Day 4, Thursday March 17 – For me this day began with a meeting at the National Institute Maternity Hospital, a government facility where 30,000 babies of high risk pregnancies from around the country are born each year. The meeting was arranged by our colleagues Rossanna Rivas (healthcare planner/economist) and Luis Vilcahuaman (biomedical engineer) of the CENGETS Technopol at PUCP (Pontifical Universidad Catolica Peru). The purpose – to discuss early intervention for the 80 per 1,000 babies discharged from the hospital who have cerebral palsy and other complications.

I described the complicated situations we see in children and youth with disabilities, and made the case for early positioning and seating strategies as a means of addressing some of these problems. Dr. Portello is using telemedicine to develop expertise in four regional hospitals outside Lima, and was quite interested in pursuing further discussions. With PUCP to follow through, this could be the beginning of something good. We met our PUCP colleagues in 2008 because of our common interest in promoting manufacture of a variety of good wheelchairs in Peru.

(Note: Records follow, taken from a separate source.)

Definition iterator (fuel : nat) (name : string)
    (onBlock : Consumer → Block.t → bool → Consumer * option error) (s : Consumer)
    (i : Instance) :=
  await fuel (body_iterator name onBlock s) i.

(** A call made on the object.  The operations below [iterator] do not
    mention the lock; of them only [delBlock] reads [self.meta], which throws
    while it is [null]. *)
Definition invoke (fuel : nat) (cl : call) (i : Instance) : option (Instance * reply) :=
  match cl with
  | call_putGenesis genesis => putGenesis fuel genesis i
  | call_putBlock block isGenesis => putBlock fuel block isGenesis i
  | call_putBlocks blocks => putBlocks fuel blocks i
  | call_getHead name => getHead fuel name i
  | call_iterator name onBlock s => iterator fuel name onBlock s i
  | call_getBlock blockTag =>
      Some (i, Answered (OneBlock (getBlock (self i) blockTag)))
  | call_getBlocks blockId maxBlocks skip reverse =>
      r ← getBlocks fuel (self i) blockId maxBlocks skip reverse;
      Some (i, Answered (Blocks r))
  | call_getDetails h =>
      Some (i, Answered (DetailsOf (getDetails (self i) h)))
  | call_putDetails h val =>
      Some (with_chain (putDetails (self i) h val) i, Answered (Unit (Ok tt)))
  | call_selectNeededHashes hashes =>
      r ← selectNeededHashes fuel (self i) hashes;
      Some (i, Answered (Hashes r))
  | call_delBlock arg =>
      if metaIsNull i then Some (i, Answered (Unit Thrown))
      else '(c, r) ← delBlock fuel (self i) arg; Some (with_chain c i, Answered (Unit r))
  end.

(** [_setCanonicalGenesisBlock(cb)]. *)
Definition _setCanonicalGenesisBlock (fuel : nat) (c : Blockchain) :=
  _putBlock ext fuel (canonicalGenesis ext) true c.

The rest of the day passed quickly as we worked with Yancana Huasy kids including 2 girls who never even made it in the door on Monday. I hate the rare occasions when families wait for an entire day and we never even get started, but that is what happened to Rosa and Betzy on Monday so they were priorities when they returned on Thursday. Several kids also came in for consultations and in some cases we determined that they did not need new wheelchairs, only adjustments. Our colleagues here in Lima are great, but are still learning how to adjust some backrests and so on to accommodate growing children rather than putting them in a bigger chair.

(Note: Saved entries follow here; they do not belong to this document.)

(** X8: a stopped pool stays stopped, whatever is called on it and whatever
    its workers do: every later [Submit] returns the Stopped error, every
    later [Stop] returns at once, and the queue only loses tasks. *)
Theorem stopped_pool_stays_stopped wp wp'
  (Hstopped : IsStopped wp = true) (Hsteps : rtc pool_step wp wp') :
  IsStopped wp' = true
  /\ (forall task, Submit wp' task = Done (Some ErrStopped, wp'))
  /\ (forall ctx task, ctx_Err ctx = None ->
                       SubmitWithContext wp' ctx task = Done (Some ErrStopped, wp'))
  /\ Stop wp' = Done wp'
  /\ GetWorkerCount wp' = GetWorkerCount wp
  /\ GetQueueSize wp' <= GetQueueSize wp
  /\ exists taken, buf (taskQueue wp) = taken ++ buf (taskQueue wp').
Proof.
  destruct (pool_steps_stopped wp wp' Hstopped Hsteps) as (Hs & Hwc & taken & Hbuf).
  split; [exact Hs |].
  split; [intros task; unfold Submit; by rewrite Hs |].
  split; [intros ctx task Hctx; unfold SubmitWithContext, Submit; by rewrite Hctx, Hs |].
  split; [unfold Stop; by rewrite Hs |].
  split; [exact Hwc |].
  split; [| by exists taken].
  unfold GetQueueSize, len. rewrite Hbuf, length_app. lia.
Qed.

(** X9: the queue of a running pool is first in, first out, and bounded:
    of the tasks submitted one after the other exactly the first ones that
    fit in the room left are accepted, the others are refused with the
    QueueFull error, and the workers receive the queued tasks in the order
    of their submission. *)
Theorem pool_queue_is_fifo wp tasks
  (Hreach : reachable wp) (Hrunning : IsStopped wp = false) :
  exists wp' wp'',
    SubmitAll wp tasks
    = Done (replicate (length (take (cap (taskQueue wp) - len (taskQueue wp)) tasks)) None
            ++ replicate (length (drop (cap (taskQueue wp) - len (taskQueue wp)) tasks))
                         (Some ErrQueueFull),
            wp')
    /\ receiveAll (len (taskQueue wp')) wp'
       = (buf (taskQueue wp) ++ take (cap (taskQueue wp) - len (taskQueue wp)) tasks, wp'')
    /\ GetQueueSize wp'' = 0
    /\ IsStopped wp'' = false.
Proof.
  destruct (SubmitAll_running wp tasks (reachable_inv wp Hreach) Hrunning)
    as (wp' & Hrun & Hbuf & _ & Hs & _).
  destruct (receiveAll_queue wp') as (wp'' & Hrecv & Hempty & Hs').
  exists wp', wp''. split; [exact Hrun |].
  split; [unfold len; by rewrite Hrecv, Hbuf |].
  split; [unfold GetQueueSize, len; by rewrite Hempty |].
  unfold IsStopped. congruence.
Qed.

End PoolQueue.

Before - playing with a truck but stuck on the mat

Two brothers on the move!

Day 5, Friday March 18 – We worked with one Aynimundo girl and a bunch of Yancana Huasy kids. Carolyn had opportunity to fit a beautiful little girl named Tania with a beautiful little donated TiLite wheelchair that she brought with her on the plane from Halifax! We are still not sure how she managed to get it through customs without paying taxes but we are glad she did. I worked with twin girls, born 2 months early at the maternity hospital mentioned earlier. We chose the same chair for both girls to make it easier for their mother to learn the mechanisms, but adapted the chairs differently. Other kids took much more work to create unique seating system for their unique bodies but at the end of the day the results were good.

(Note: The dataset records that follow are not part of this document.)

(** * json-extract-rules: the rule execution engine

    A shallow embedding of the runtime of the Node-RED node
    [json-extract-rules] (file json-extract-rules.js) and the properties
    of its rule pipeline: select, filter, map, aggregate, output, empty
    handling and the run summary.

    Layout:
    - [JS]       : JavaScript values and the language operations the
                   engine relies on (String(), Number(), truthiness,
                   own property keys, property assignment and the
                   prototype link it can re-target);
    - [Engine]   : the helpers and the input handler of the node, over an
                   abstract host (Node-RED utilities, context stores and
                   the JSONata evaluator);
    - [Sample]   : a small executable host used for closed examples;
    - theorems. *)

From Stdlib Require Import String Ascii List Bool Arith Lia.
From Stdlib Require Import Floats.SpecFloat.
From stdpp Require Import base list gmap.

Import ListNotations.
Open Scope string_scope.
Open Scope list_scope.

At the Lima airport, Carolyn took this photo of the wheelchair she brought from Halifax, loaded with her luggage!

Here is Tania in the same chair, several days later!

Partway through the morning I met with Yancana Huasy administrators about a new collaboration between us. Thanks to a generous donation secured by Sammie Wakefield, we are contracting with Yancana Huasy for manufacture of positioning components to be used in next years wheelchair clinics. Chest harnesses, abductors, seat belts, trays and foot straps will be fabricated by workers with disabilities and parents, modeled after prototypes and using materials available in Lima. These are items that we run out of every year and this is another step toward local production of seating supports that are necessary for children with motor disabilities. We also discussed a possible pilot project of building a collapsible special needs stroller, that would make it easier to parents to transport their kids. Many taxi drivers and buses refuse to stop for families with bulky wheelchairs.

In the afternoon we said goodbye to Steve Fox, who was a huge asset to our team all week. He not only worked hard himself but did a great job of teaching others on our team. After many years of working with Sunrise Medical wheelchairs, I learned several new tricks from Steve! We finished the day at a restaurant with a huge buffet of Peruvian specialties, toasting the week of collaboration between Yancana Huasy and Eleanore’s Project, and the children we served together.

Look for a slide show to be posted soon. Now, on to Arequipa!